Robert> Yes, and that's fine, both lower case i with dot and lower
Robert> case i without dot fold upper case to capital I (without
Robert> dot), and so all three are equivalent in identifiers.
That's wrong for Turkish.
This does indeed show that case conversion is locale dependent.
But case equivalence in Ada identifiers cannot be locale dependent.
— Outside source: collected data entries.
(* ===== verification/Aml.v ===== *)
(** * The AML byte stream

    [src/src/acpi/acpi/aml.rs]: the beginnings of a parser for the ACPI
    machine language.  It prints what it recognises: package lengths, the
    scopes and the bytes in them.  Named scopes below the root end in
    [todo!].  What is printed is the state; a byte iterator is the list of
    the bytes it has left. *)

From stdpp Require Import base tactics list numbers.
From Stdlib Require Import ZArith Lia.
From S2P Require Import Prelude Queue.

Local Open Scope Z_scope.

Inductive Line :=
  | InitialLength (initial : Z)
  | NextBytes (next_bytes : Z)
  | HandleScopeOp
  | PackageLength (length : Z)
  | RootChar
  | LeadingNameByte (other : Z)
  | InnerByte (inner : Z)
  | UnknownLeadingOp (other : Z).

Definition print_line (l : Line) : M (list Line) unit := modify (λ out, out ++ [l]).

Section aml.
Context {B : Build}.

(** [parse_pkg_length]: the length without the bytes that hold it, and the
    bytes left. *)
Definition parse_pkg_length (iter : list Z) : M (list Line) (option Z * list Z) :=
  match iter with
  | [] => mret (None, [])
  | initial :: iter =>
      _ ← print_line (InitialLength initial);
      match Z.shiftr initial 6 with
      | 0 =>
          length ← lift (sub_w 64 (Z.land initial 0x1f) 1);
          mret (Some length, iter)
      | 1 =>
          match iter with
          | [] => mret (None, [])
          | next_bytes :: iter =>
              _ ← print_line (NextBytes next_bytes);
              let result := Z.lor (Z.shiftl next_bytes 4) (Z.land initial 0x0f) in
              length ← lift (sub_w 64 result 2);
              mret (Some length, iter)
          end
      | 2 => lift (Panicked Todo)
      | 3 => lift (Panicked Todo)
      | _ => lift (Panicked Unreachable)
      end
  end.

(** [parse_namepath]: every kind of path is a [todo!]. *)
Definition parse_namepath (iter : list Z) : M (list Line) unit :=
  initial ← lift (unwrap (head iter));
  match initial with
  | 0x2e => lift (Panicked Todo)
  | 0x2f => lift (Panicked Todo)
  | 0x00 => lift (Panicked Todo)
  | _ => lift (Panicked Todo)
  end.

Fixpoint print_inner (bytes : list Z) : M (list Line) unit :=
  match bytes with
  | [] => mret tt
  | b :: bytes => _ ← print_line (InnerByte b); print_inner bytes
  end.

(** [bytes.by_ref().take(length)] ends with the bytes. *)
Definition taken (length : Z) (bytes : list Z) : nat := Z.to_nat (Z.min length (len bytes)).

Definition scope_op (bytes : list Z) : M (list Line) (list Z) :=
  _ ← print_line HandleScopeOp;
  '(pkg_length, bytes) ← parse_pkg_length bytes;
  length ← lift (unwrap pkg_length);
  _ ← print_line (PackageLength length);
  let inner := take (taken length bytes) bytes in
  leading_name_byte ← lift (unwrap (head inner));
  _ ← (if leading_name_byte =? 0x5c then
         _ ← print_line RootChar;
         parse_namepath (tail inner)
       else
         _ ← print_line (LeadingNameByte leading_name_byte);
         print_inner inner);
  mret (drop (taken length bytes) bytes).

(** The loop of [parse]. *)
Fixpoint parse_loop (fuel : nat) (bytes : list Z) : M (list Line) unit :=
  match fuel with
  | O => fun _ => OutOfFuel
  | S fuel =>
      match bytes with
      | [] => mret tt
      | leading :: bytes =>
          if leading =? 0x10 then
            bytes ← scope_op bytes;
            parse_loop fuel bytes
          else
            _ ← print_line (UnknownLeadingOp leading);
            parse_loop fuel bytes
      end
  end.

(** [parse]: every round takes a byte, so this many rounds are enough. *)
Definition parse (content : list Z) : M (list Line) unit := parse_loop (S (length content)) content.

(** ** Termination *)

Definition halts {A} (m : M (list Line) A) : Prop := ∀ out, m out ≠ OutOfFuel.

Lemma halts_bind {A C} (m : M (list Line) A) (f : A → M (list Line) C) :
  halts m → (∀ a, halts (f a)) → halts (x ← m; f x).
Proof.
  intros Hm Hf out. unfold mbind, M_bind. specialize (Hm out).
  destruct (m out) as [[out' a] | |]; [apply Hf | done | done].
Qed.

Lemma halts_lift {A} (o : outcome A) : o ≠ OutOfFuel → halts (lift o).
Proof. intros Ho out. unfold lift. by destruct o. Qed.

Lemma halts_print l : halts (print_line l).
Proof. by intros out. Qed.

Lemma halts_ret {A} (a : A) : halts (mret a).
Proof. by intros out. Qed.

Lemma arith_halts w z : arith w z ≠ OutOfFuel.
Proof. unfold arith. by repeat case_match. Qed.

Lemma unwrap_halts {A} (o : option A) : unwrap o ≠ OutOfFuel.
Proof. by destruct o. Qed.

(** Follow the code down to its prints, returns and panics. *)
Ltac halt :=
  repeat first
    [ apply halts_bind; [| intros]
    | apply halts_lift; first [apply arith_halts | apply unwrap_halts | discriminate]
    | apply halts_print
    | apply halts_ret
    | progress case_match ].

Lemma parse_pkg_length_halts iter : halts (parse_pkg_length iter).
Proof. unfold parse_pkg_length. halt. Qed.

Lemma parse_namepath_halts iter : halts (parse_namepath iter).
Proof. unfold parse_namepath. halt. Qed.

Lemma print_inner_halts bytes : halts (print_inner bytes).
Proof. induction bytes; simpl; halt; done. Qed.

Lemma scope_op_halts bytes : halts (scope_op bytes).
Proof.
  unfold scope_op. halt; auto using parse_pkg_length_halts, parse_namepath_halts, print_inner_halts.
Qed.

Lemma parse_pkg_length_shrinks iter out out' l rest :
  parse_pkg_length iter out = Done (out', (l, rest)) → (length rest ≤ length iter)%nat.
Proof. unfold parse_pkg_length, print_line. intros Hr. m_cases; simpl; lia. Qed.

Lemma scope_op_shrinks bytes out out' rest :
  scope_op bytes out = Done (out', rest) → (length rest ≤ length bytes)%nat.
Proof.
  unfold scope_op. intros Hr. m_inv.
  match goal with Hp : parse_pkg_length _ _ = Done (_, ?r) |- _ => destruct r; apply parse_pkg_length_shrinks in Hp end.
  m_inv. rewrite length_drop. lia.
Qed.

Lemma parse_loop_halts fuel bytes : (length bytes < fuel)%nat → halts (parse_loop fuel bytes).
Proof.
  revert bytes. induction fuel as [| fuel IH]; intros bytes Hl out; [lia |].
  destruct bytes as [| leading bytes]; [done |]. simpl in *. case_match; [| apply IH; lia].
  unfold mbind, M_bind. destruct (scope_op bytes out) as [[out' rest] | |] eqn:Es; [| done |].
  - apply scope_op_shrinks in Es. apply IH. lia.
  - by destruct (scope_op_halts bytes out).
Qed.

(** Parsing always ends, by returning or with a panic. *)
Theorem aml_parse_ends (content : list Z) : halts (parse content).
Proof. apply parse_loop_halts. lia. Qed.

(** ** What is parsed *)

(** The package lengths of one and two bytes, as ACPI encodes them: a length
    below 64, or one below 4096 whose low four bits come first. *)
Definition pkg_length (two_bytes : bool) (v : Z) : list Z :=
  if two_bytes then [0x40 + v mod 16; v / 16] else [v].

Lemma nibbles_join v : Z.lor (Z.shiftl (v / 2 ^ 4) 4) (v mod 2 ^ 4) = v.
Proof.
  apply Z.bits_inj'. intros n Hn. rewrite Z.lor_spec, Z.shiftl_spec by lia.
  destruct (decide (n < 4)).
  - by rewrite Z.testbit_neg_r, Z.mod_pow2_bits_low by lia.
  - rewrite Z.mod_pow2_bits_high, Z.div_pow2_bits, orb_false_r by lia. f_equal. lia.
Qed.

Definition pkg_lines (two_bytes : bool) (v : Z) : list Line :=
  if two_bytes then [InitialLength (0x40 + v mod 16); NextBytes (v / 16)] else [InitialLength v].

(** Two bytes are decoded to the length without them.  Of a single byte only
    five of the six bits are looked at. *)
Lemma parse_pkg_length_run (two_bytes : bool) v rest out :
  (if two_bytes then 2 ≤ v < 4096 else 0 ≤ v < 64 ∧ v mod 32 ≠ 0) →
  parse_pkg_length (pkg_length two_bytes v ++ rest) out
    = Done (out ++ pkg_lines two_bytes v, (Some (if two_bytes then v - 2 else v mod 32 - 1), rest)).
Proof.
  destruct two_bytes; intros Hv; cbn [pkg_length app parse_pkg_length].
  - assert (0 ≤ v mod 16 < 16) by (apply Z.mod_pos_bound; lia).
    assert (0 ≤ v / 16 < 256) by (split; [apply Z.div_pos | apply Z.div_lt_upper_bound]; lia).
    replace (Z.shiftr (0x40 + v mod 16) 6) with 1
      by (rewrite Z.shiftr_div_pow2 by lia; change (2 ^ 6) with 64;
          apply (Z.div_unique _ _ _ (v mod 16)); lia).
    replace (Z.lor (Z.shiftl (v / 16) 4) (Z.land (0x40 + v mod 16) 0x0f)) with v.
    + unfold print_line, sub_w.
      rewrite !(M_bind_run _ _ _ _ tt eq_refl). rewrite arith_in by (unfold uint; lia).
      rewrite (M_bind_lift _ _ _ _ eq_refl). by rewrite <- app_assoc.
    + change 0x0f with (Z.ones 4). rewrite Z.land_ones, Z.add_mod, Z.mod_mod by lia.
      change (0x40 mod 2 ^ 4) with 0. rewrite Z.add_0_l, Z.mod_mod by lia. by rewrite nibbles_join.
  - assert (v mod 32 < 32 ∧ 0 ≤ v mod 32) by (split; apply Z.mod_pos_bound; lia).
    replace (Z.shiftr v 6) with 0
      by (rewrite Z.shiftr_div_pow2 by lia; symmetry; apply Z.div_small; lia).
    change 0x1f with (Z.ones 5). rewrite Z.land_ones by lia. change (2 ^ 5) with 32.
    unfold print_line, sub_w. rewrite (M_bind_run _ _ _ _ tt eq_refl).
    rewrite arith_in by (unfold uint; lia). by rewrite (M_bind_lift _ _ _ _ eq_refl).
Qed.

(** The part of the language the parser knows: scopes, and anything else byte
    by byte. *)
Inductive Item :=
  | Other (b : Z)
  | Scope (two_bytes : bool) (body : list Z).

Definition scope_length (two_bytes : bool) (body : list Z) : Z :=
  len body + (if two_bytes then 2 else 1).

Definition encode (i : Item) : list Z :=
  match i with
  | Other b => [b]
  | Scope two_bytes body => 0x10 :: pkg_length two_bytes (scope_length two_bytes body) ++ body
  end.

Definition shown (i : Item) : list Line :=
  match i with
  | Other b => [UnknownLeadingOp b]
  | Scope two_bytes body =>
      HandleScopeOp :: pkg_lines two_bytes (scope_length two_bytes body)
      ++ PackageLength (len body) :: LeadingNameByte (default 0 (head body)) :: map InnerByte body
  end.

(** A scope that is not below the root and whose length the parser reads. *)
Definition readable (i : Item) : Prop :=
  match i with
  | Other b => b ≠ 0x10
  | Scope two_bytes body =>
      body ≠ [] ∧ head body ≠ Some 0x5c ∧ scope_length two_bytes body < (if two_bytes then 4096 else 32)
  end.

Lemma print_inner_run bytes out : print_inner bytes out = Done (out ++ map InnerByte bytes, tt).
Proof.
  revert out. induction bytes as [| b bytes IH]; intros out; simpl; [by rewrite app_nil_r |].
  unfold print_line. rewrite (M_bind_run _ _ _ _ tt eq_refl), IH. by rewrite <- app_assoc.
Qed.

Lemma pkg_length_read (two_bytes : bool) body rest out :
  body ≠ [] → scope_length two_bytes body < (if two_bytes then 4096 else 32) →
  parse_pkg_length (pkg_length two_bytes (scope_length two_bytes body) ++ rest) out
  = Done (out ++ pkg_lines two_bytes (scope_length two_bytes body), (Some (len body), rest)).
Proof.
  intros Hb Hl. assert (0 < len body) by (destruct body; [done | unfold len; simpl; lia]).
  unfold scope_length in *. rewrite parse_pkg_length_run.
  - do 4 f_equal. destruct two_bytes; [lia |]. rewrite Z.mod_small; lia.
  - destruct two_bytes; [lia |]. rewrite Z.mod_small; lia.
Qed.

Lemma scope_op_run (two_bytes : bool) body rest out :
  readable (Scope two_bytes body) →
  scope_op (pkg_length two_bytes (scope_length two_bytes body) ++ body ++ rest) out
  = Done (out ++ shown (Scope two_bytes body), rest).
Proof.
  intros (Hb & Hh & Hl). unfold scope_op, print_line.
  rewrite (M_bind_run _ _ _ _ tt eq_refl), (M_bind_run _ _ _ _ _ (pkg_length_read _ _ _ _ Hb Hl)).
  cbn [unwrap]. rewrite (M_bind_lift _ _ _ _ eq_refl), (M_bind_run _ _ _ _ tt eq_refl). cbv zeta.
  replace (taken (len body) (body ++ rest)) with (length body)
    by (unfold taken, len; rewrite length_app; lia).
  rewrite take_app_length, drop_app_length. destruct body as [| b body]; [done |]. cbn [head unwrap].
  rewrite (M_bind_lift _ _ _ _ eq_refl). destruct (b =? 0x5c) eqn:Eb; [apply Z.eqb_eq in Eb; simpl in Hh; congruence |].
  rewrite (M_bind_run _ _ _ (out ++ shown (Scope two_bytes (b :: body))) tt); [done |].
  rewrite (M_bind_run _ _ _ _ tt eq_refl), print_inner_run. by rewrite <- !app_assoc.
Qed.

Lemma parse_item_run fuel i rest out :
  readable i → parse_loop (S fuel) (encode i ++ rest) out = parse_loop fuel rest (out ++ shown i).
Proof.
  destruct i as [b | two_bytes body]; intros Hi; cbn [encode app parse_loop].
  - by rewrite (proj2 (Z.eqb_neq _ _)).
  - cbn [Z.eqb Pos.eqb]. rewrite <- app_assoc. by rewrite (M_bind_run _ _ _ _ _ (scope_op_run _ _ _ _ Hi)).
Qed.

Lemma parse_items_run items fuel out :
  Forall readable items → (length items < fuel)%nat →
  parse_loop fuel (concat (map encode items)) out = Done (out ++ concat (map shown items), tt).
Proof.
  intros HF. revert fuel out. induction HF as [| i items Hi _ IH]; intros [| fuel] out Hl; simpl in Hl; try lia.
  - simpl. by rewrite app_nil_r.
  - cbn [map concat]. rewrite parse_item_run, IH by (done || lia). by rewrite <- app_assoc.
Qed.

(** A stream of readable items is read back item by item. *)
Theorem aml_parse_reads items out :
  Forall readable items →
  parse (concat (map encode items)) out = Done (out ++ concat (map shown items), tt).
Proof.
  intros HF. apply parse_items_run; [done |]. clear. induction items as [| i items IH]; simpl; [lia |].
  rewrite length_app. destruct i; simpl; lia.
Qed.

(** A scope below the root ends the parser, whatever it names. *)
Theorem aml_root_scope_panics (two_bytes : bool) body rest out :
  scope_length two_bytes (0x5c :: body) < (if two_bytes then 4096 else 32) →
  ∃ why, parse (encode (Scope two_bytes (0x5c :: body)) ++ rest) out = Panicked why.
Proof.
  intros Hl. unfold parse. cbn [encode app parse_loop length Z.eqb Pos.eqb]. rewrite <- app_assoc.
  assert (∃ why, scope_op (pkg_length two_bytes (scope_length two_bytes (0x5c :: body)) ++ (0x5c :: body) ++ rest) out
    = Panicked why) as [why Hs]; [| exists why; unfold mbind, M_bind; by rewrite Hs].
  unfold scope_op, print_line.
  rewrite (M_bind_run _ _ _ _ tt eq_refl), (M_bind_run _ _ _ _ _ (pkg_length_read two_bytes (0x5c :: body) _ _ ltac:(done) Hl)).
  cbn [unwrap]. rewrite (M_bind_lift _ _ _ _ eq_refl), (M_bind_run _ _ _ _ tt eq_refl). cbv zeta.
  replace (taken (len (0x5c :: body)) ((0x5c :: body) ++ rest)) with (length (0x5c :: body))
    by (unfold taken, len; rewrite length_app; lia).
  rewrite take_app_length. cbn [head tail unwrap]. rewrite (M_bind_lift _ _ _ _ eq_refl). cbn [Z.eqb Pos.eqb].
  assert (∀ out', ∃ why, parse_namepath body out' = Panicked why) as Hn.
  { intros out'. destruct body as [| b body]; [by eexists |]. exists Todo. unfold parse_namepath. cbn [head unwrap].
    rewrite (M_bind_lift _ _ _ _ eq_refl). by repeat case_match. }
  match goal with |- ∃ why, (_ ← (_ ← modify ?f; _); _) ?s = _ => destruct (Hn (f s)) as [why Hw] end.
  exists why. unfold mbind, M_bind at 1 2. cbn [modify]. by rewrite Hw.
Qed.

End aml.

Example aml_sample :
  parse (B := debug_build) [0x08; 0x10; 0x03; 0x41; 0x42] []
  = Done ([UnknownLeadingOp 8; HandleScopeOp; InitialLength 3; PackageLength 2; LeadingNameByte 0x41;
           InnerByte 0x41; InnerByte 0x42], tt).
Proof. reflexivity. Qed.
So Ada is wrong for Turkish, and there is no practical way to make
it right. Of course there can be a local character set available
for Turkish Ada programmers (GNAT already implements several
localized identifier character sets:
@item 1
ISO 8859-1 (Latin-1) identifiers
@item 2
ISO 8859-2 (Latin-2) letters allowed in identifiers
@item 3
ISO 8859-3 (Latin-3) letters allowed in identifiers
@item 4
ISO 8859-4 (Latin-4) letters allowed in identifiers
@item 5
ISO 8859-5 (Cyrillic) letters allowed in identifiers
@item 9
ISO 8859-15 (Latin-9) letters allowed in identifiers
@item p
IBM PC letters (code page 437) allowed in identifiers
@item 8
IBM PC letters (code page 850) allowed in identifiers
@item f
Full upper-half codes allowed in identifiers
@item n
No upper-half codes allowed in identifiers
@item w
Wide-character codes (that is, codes greater than 255)
allowed in identifiers))
But the point is that the standard rules cannot be locale
dependent, so some choice has to be made. Basically there
were two approaches:
1. Don't allow any case equivalence for wide characters used in
identifiers (this is the way the -gnatiw switch in GNAT Ada 95
mode works).
2. Allow best-possible case mapping, understanding that it will
be not quite right in some cases.
I would have chosen 1 (as I said, this is what I did choose :-)
The Ada Committee (in all its wisdom) has chosen approach 2.